El Congreso de la República del Perú, bajo la gestión de Alejandro Soto, ha generado polémica al ampliar el despilfarro de recursos públicos con la adquisición de 35 tarjetas electrónicas adicionales, destinadas a ser entregadas en diversas festividades laborales y sociales a lo largo del año. Esta decisión, que fue acordada el 11 de diciembre pasado, se suma a las críticas por los gastos excesivos y los bonos extraordinarios en un contexto de recesión económica que atraviesa el país.
El acuerdo 068 del periodo de sesiones 2023-2024, impulsado por el Sindicato de Trabajadores del Congreso de la República (SITRACON), fue aceptado por Soto y sus vicepresidentes, asignando un aguinaldo navideño de S/ 1.700 en tarjetas electrónicas de consumo para diciembre. Esta medida implica un desembolso adicional estimado en S/59.500 para el próximo año.
La Dirección General de Administración, liderada por la excongresista Marisol Espinoza, se encargará de la adquisición y distribución de estas tarjetas. Además, se autorizó un aguinaldo por Navidad para la División de Seguridad del Parlamento supervisada por la Policía Nacional del Perú (PNP).

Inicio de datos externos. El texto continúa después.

(** Every block but the null block is free exactly when the free list is full. *)
Lemma all_free_iff own p fl :
  PoolInv ∅ own p fl →
  get_num_free_blocks p = num_gpu_blocks p - 1 ↔ ∀ r, r ∈ own → r = null_block p.
Proof.
  intros [Hr Hf Hd]. unfold get_num_free_blocks. rewrite (fr_num _ _ Hr).
  pose proof (pd_pos _ _ _ Hd) as Hpos. pose proof (fr_nodup _ _ Hr) as Hnd.
  set (k := RBlk <$> seq 1 (Z.to_nat (num_gpu_blocks p) - 1)).
  assert (Hk : ∀ r, r ∈ k ↔ r ∈ blocks p ∧ r ≠ null_block p).
  { intros r. unfold k. rewrite (pd_null _ _ _ Hd), (pd_blocks _ _ _ Hd).
    rewrite !list_elem_of_fmap. setoid_rewrite elem_of_seq. split.
    - intros (i & -> & ?). split; [exists i; split; [done|lia]|]. intros [= ->]. lia.
    - intros [(i & -> & ?) Hne]. exists i. split; [done|]. destruct i; [done|lia]. }
  assert (Hkn : NoDup k) by (apply NoDup_fmap_2; [by intros ? ? [=]|apply NoDup_seq]).
  assert (Hsub : fl ⊆+ k).
  { apply NoDup_submseteq; [done|]. intros r Hin. apply Hk. apply Hf in Hin. tauto. }
  assert (Hlk : length k = (Z.to_nat (num_gpu_blocks p) - 1)%nat)
    by (unfold k; by rewrite length_fmap, length_seq).
  unfold zlen. split.
  - intros Hlen r Hin. destruct (decide (r = null_block p)) as [|Hn]; [done|exfalso].
    apply (pd_own _ _ _ Hd) in Hin as Hb. destruct Hb as [Hb _].
    apply submseteq_length_Permutation in Hsub; [|lia].
    assert (r ∈ fl) as Hfl by (rewrite Hsub; by apply Hk). apply Hf in Hfl as (_&_&_&Hz).
    rewrite (pd_cnt _ _ _ Hd) in Hz by done. rewrite elem_of_multiplicity in Hin. lia.
  - intros Ho. enough (k ⊆+ fl) as Hsub2.
    { apply submseteq_length in Hsub, Hsub2. lia. }
    apply NoDup_submseteq; [done|]. intros r [Hb Hn]%Hk. apply Hf. split_and!; [done..|set_solver|].
    rewrite (pd_cnt _ _ _ Hd) by done. destruct (decide (r ∈ own)) as [Hin|Hin].
    + by apply Ho in Hin.
    + rewrite not_elem_of_multiplicity in Hin. lia.
Qed.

Esta serie de gastos se suma a otros controvertidos desembolsos realizados a lo largo del año, incluyendo la adquisición e instalación de equipos de alta definición para el canal del Congreso y la contratación de pólizas de seguro. Las críticas se centran en el manejo de los fondos públicos y la priorización de gastos en un momento en que el país requiere una administración más eficiente y transparente de sus recursos.